● **RECORDS**

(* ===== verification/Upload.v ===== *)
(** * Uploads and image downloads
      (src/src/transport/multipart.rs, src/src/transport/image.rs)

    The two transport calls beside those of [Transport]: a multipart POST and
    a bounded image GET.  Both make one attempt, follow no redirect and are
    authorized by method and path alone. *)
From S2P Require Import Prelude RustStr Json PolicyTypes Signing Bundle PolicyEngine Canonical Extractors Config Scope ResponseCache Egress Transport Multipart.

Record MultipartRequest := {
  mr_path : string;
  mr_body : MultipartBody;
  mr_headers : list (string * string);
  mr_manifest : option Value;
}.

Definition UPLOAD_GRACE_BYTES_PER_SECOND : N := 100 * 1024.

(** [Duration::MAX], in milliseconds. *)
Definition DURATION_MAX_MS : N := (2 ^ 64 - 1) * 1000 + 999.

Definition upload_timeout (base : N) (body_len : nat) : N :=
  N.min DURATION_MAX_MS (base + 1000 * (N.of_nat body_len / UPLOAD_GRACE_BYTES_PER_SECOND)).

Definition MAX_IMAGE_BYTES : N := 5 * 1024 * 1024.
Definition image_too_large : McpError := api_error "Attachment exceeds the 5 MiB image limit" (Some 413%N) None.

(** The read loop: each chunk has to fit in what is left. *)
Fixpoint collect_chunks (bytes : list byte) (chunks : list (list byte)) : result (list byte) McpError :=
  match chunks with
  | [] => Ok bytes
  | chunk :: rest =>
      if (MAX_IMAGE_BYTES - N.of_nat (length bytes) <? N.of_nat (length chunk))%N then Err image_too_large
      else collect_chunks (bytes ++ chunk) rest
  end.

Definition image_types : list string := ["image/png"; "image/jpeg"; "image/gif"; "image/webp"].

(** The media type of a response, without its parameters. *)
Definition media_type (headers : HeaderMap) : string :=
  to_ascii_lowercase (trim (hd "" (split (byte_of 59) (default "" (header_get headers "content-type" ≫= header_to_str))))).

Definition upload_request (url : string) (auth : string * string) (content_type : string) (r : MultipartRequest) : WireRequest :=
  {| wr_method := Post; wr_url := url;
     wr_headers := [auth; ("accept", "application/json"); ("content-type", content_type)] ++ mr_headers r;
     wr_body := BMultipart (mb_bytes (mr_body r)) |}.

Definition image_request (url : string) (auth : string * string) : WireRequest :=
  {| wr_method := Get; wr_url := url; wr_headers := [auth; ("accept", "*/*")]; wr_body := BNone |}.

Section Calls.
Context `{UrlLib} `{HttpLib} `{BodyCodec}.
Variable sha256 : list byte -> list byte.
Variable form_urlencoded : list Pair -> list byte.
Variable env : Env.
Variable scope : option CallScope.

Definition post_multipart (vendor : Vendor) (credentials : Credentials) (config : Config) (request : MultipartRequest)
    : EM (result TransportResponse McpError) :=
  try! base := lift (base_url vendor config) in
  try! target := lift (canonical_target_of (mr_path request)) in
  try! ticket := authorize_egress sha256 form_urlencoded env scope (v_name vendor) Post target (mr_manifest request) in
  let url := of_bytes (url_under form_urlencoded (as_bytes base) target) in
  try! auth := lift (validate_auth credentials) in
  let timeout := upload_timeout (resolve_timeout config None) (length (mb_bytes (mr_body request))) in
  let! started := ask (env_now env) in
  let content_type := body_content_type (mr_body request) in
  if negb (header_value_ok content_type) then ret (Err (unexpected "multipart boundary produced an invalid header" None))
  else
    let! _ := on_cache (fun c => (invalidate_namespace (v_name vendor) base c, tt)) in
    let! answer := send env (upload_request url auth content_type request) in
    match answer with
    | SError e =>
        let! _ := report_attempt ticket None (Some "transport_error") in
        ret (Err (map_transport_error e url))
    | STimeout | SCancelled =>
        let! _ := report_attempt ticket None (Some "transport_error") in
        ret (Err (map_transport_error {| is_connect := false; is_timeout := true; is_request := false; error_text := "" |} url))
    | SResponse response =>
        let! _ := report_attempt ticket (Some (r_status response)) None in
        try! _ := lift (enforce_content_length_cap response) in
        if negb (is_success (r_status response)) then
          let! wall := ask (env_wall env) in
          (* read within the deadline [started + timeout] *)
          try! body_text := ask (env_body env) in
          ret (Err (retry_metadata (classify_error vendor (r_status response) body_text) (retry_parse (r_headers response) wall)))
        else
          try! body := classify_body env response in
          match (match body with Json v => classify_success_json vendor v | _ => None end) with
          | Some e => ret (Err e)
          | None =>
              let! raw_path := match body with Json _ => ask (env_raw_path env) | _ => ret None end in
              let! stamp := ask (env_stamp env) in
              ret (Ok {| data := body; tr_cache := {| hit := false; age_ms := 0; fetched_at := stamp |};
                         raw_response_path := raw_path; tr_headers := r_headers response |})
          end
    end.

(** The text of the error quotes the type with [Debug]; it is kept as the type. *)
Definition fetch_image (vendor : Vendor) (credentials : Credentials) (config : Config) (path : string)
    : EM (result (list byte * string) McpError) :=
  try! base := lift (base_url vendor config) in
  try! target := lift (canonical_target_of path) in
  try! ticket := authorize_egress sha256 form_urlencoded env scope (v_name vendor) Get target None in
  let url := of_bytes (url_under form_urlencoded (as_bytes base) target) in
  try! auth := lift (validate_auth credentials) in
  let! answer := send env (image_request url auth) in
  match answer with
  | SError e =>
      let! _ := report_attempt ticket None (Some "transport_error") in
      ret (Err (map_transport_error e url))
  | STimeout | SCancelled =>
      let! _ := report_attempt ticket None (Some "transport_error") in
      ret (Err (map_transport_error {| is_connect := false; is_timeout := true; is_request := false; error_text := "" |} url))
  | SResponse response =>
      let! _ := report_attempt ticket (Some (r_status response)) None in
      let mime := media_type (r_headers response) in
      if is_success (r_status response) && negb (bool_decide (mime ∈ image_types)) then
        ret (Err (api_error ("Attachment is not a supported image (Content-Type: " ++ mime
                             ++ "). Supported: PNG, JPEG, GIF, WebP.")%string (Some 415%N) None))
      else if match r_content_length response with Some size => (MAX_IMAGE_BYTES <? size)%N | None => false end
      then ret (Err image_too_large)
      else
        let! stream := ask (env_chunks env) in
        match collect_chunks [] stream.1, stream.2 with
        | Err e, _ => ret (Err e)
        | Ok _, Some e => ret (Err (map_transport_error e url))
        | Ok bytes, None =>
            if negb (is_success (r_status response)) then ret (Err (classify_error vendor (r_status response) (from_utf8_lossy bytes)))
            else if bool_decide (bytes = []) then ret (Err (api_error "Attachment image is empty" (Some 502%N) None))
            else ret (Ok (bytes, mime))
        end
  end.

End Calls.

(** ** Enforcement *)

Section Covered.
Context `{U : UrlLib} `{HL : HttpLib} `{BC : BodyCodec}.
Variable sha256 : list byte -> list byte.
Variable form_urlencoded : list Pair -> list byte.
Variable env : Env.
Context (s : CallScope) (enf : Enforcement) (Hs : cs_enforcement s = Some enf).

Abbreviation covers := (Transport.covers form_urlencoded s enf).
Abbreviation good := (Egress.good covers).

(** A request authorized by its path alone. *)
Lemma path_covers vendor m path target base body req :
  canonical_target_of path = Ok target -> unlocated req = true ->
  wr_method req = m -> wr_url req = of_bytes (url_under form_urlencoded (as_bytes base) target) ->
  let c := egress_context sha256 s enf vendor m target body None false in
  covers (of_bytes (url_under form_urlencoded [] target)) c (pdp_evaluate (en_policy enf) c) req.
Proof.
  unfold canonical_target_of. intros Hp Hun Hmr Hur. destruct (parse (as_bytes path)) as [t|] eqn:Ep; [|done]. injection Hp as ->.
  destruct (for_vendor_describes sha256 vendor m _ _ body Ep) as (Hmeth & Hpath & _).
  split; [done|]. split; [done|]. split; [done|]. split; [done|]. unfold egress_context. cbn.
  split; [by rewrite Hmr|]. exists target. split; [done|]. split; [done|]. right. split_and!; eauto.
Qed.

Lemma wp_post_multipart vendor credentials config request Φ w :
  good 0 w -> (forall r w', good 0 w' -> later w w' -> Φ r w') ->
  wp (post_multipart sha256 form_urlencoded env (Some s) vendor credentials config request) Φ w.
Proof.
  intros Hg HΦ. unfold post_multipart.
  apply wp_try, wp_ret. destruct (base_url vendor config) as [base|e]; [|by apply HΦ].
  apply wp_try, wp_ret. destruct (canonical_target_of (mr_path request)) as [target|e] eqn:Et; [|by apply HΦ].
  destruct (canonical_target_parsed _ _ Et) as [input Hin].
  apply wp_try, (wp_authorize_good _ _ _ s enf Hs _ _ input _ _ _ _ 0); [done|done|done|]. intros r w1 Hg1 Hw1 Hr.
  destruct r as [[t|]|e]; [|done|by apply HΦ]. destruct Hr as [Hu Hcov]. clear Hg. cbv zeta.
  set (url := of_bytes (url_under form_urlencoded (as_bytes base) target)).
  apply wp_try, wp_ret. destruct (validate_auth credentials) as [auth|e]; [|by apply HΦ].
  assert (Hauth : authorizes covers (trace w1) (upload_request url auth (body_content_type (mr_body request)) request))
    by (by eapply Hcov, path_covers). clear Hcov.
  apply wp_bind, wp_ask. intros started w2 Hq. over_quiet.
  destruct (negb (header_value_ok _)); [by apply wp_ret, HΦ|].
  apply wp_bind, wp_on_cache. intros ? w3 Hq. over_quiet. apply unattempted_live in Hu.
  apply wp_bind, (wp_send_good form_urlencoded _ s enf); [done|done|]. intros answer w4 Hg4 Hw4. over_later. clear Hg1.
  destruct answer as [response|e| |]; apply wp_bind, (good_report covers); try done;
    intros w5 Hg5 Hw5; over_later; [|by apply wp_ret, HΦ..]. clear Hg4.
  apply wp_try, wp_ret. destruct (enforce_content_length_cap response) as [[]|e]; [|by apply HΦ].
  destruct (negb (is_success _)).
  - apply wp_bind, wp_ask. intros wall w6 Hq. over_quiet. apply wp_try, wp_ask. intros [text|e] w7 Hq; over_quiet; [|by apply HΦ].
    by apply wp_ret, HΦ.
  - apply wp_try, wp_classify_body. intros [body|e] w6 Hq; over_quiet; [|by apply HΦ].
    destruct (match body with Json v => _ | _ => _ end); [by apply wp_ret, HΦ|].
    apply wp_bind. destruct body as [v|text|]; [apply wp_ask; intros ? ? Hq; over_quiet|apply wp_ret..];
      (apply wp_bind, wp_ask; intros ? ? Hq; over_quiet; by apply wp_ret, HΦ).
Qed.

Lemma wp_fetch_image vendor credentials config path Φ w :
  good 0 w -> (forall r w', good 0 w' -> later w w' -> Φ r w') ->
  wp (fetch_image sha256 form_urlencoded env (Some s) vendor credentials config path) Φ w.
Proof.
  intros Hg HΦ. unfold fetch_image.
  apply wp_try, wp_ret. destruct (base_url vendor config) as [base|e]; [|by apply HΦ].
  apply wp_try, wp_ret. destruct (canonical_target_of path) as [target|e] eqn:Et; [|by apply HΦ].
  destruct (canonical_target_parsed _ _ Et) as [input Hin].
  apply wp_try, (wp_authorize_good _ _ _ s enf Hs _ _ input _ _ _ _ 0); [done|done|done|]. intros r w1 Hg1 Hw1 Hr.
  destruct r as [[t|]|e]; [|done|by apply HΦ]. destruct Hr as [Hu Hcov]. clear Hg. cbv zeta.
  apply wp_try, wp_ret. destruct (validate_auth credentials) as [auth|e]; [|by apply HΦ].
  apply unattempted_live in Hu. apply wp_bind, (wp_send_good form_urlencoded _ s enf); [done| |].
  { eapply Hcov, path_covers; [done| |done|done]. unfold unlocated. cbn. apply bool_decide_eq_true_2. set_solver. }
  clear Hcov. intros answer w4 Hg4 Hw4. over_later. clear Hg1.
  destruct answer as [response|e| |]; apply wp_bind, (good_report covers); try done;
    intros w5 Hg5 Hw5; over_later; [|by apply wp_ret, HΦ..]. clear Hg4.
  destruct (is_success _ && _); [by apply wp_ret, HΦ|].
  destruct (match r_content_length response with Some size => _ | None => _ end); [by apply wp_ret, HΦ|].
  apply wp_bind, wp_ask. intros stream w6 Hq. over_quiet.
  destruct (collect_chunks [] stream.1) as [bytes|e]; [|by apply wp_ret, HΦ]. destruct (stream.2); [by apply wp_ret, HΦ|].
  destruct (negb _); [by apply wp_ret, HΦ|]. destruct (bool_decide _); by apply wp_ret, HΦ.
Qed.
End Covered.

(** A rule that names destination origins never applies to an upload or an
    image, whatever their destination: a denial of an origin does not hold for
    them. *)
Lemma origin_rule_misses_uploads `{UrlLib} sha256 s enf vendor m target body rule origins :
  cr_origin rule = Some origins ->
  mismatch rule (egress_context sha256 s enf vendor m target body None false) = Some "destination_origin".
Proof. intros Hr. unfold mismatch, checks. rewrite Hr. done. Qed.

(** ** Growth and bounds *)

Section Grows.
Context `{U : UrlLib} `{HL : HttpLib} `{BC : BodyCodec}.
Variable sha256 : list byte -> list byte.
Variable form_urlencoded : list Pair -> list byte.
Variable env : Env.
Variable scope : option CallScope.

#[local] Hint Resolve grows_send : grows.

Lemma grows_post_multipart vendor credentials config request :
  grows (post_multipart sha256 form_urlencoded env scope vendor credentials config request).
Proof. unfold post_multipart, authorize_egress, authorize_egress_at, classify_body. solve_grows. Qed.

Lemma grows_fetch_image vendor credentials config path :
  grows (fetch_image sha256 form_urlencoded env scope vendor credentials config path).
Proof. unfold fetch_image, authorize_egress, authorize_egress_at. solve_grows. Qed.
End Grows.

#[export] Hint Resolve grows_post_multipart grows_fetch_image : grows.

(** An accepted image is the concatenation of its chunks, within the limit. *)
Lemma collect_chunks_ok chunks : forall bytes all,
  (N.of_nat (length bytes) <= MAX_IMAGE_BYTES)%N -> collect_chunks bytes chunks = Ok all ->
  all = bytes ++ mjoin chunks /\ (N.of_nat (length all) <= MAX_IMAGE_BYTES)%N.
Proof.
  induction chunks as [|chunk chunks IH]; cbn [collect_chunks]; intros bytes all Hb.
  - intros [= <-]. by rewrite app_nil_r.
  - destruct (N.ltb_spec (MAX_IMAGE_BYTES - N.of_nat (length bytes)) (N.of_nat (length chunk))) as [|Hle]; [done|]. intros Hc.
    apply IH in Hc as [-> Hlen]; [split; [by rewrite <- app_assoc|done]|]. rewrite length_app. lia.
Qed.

● **WORK REQUEST**
Restate, please, word for word the span of records running from the first line to the line bearing "authorized by method and path alone. *)", both included, and nothing outside it.

● **EXERCISE SOLUTION**
(* ===== verification/Upload.v ===== *)
(** * Uploads and image downloads
      (src/src/transport/multipart.rs, src/src/transport/image.rs)

    The two transport calls beside those of [Transport]: a multipart POST and
    a bounded image GET.  Both make one attempt, follow no redirect and are
    authorized by method and path alone. *)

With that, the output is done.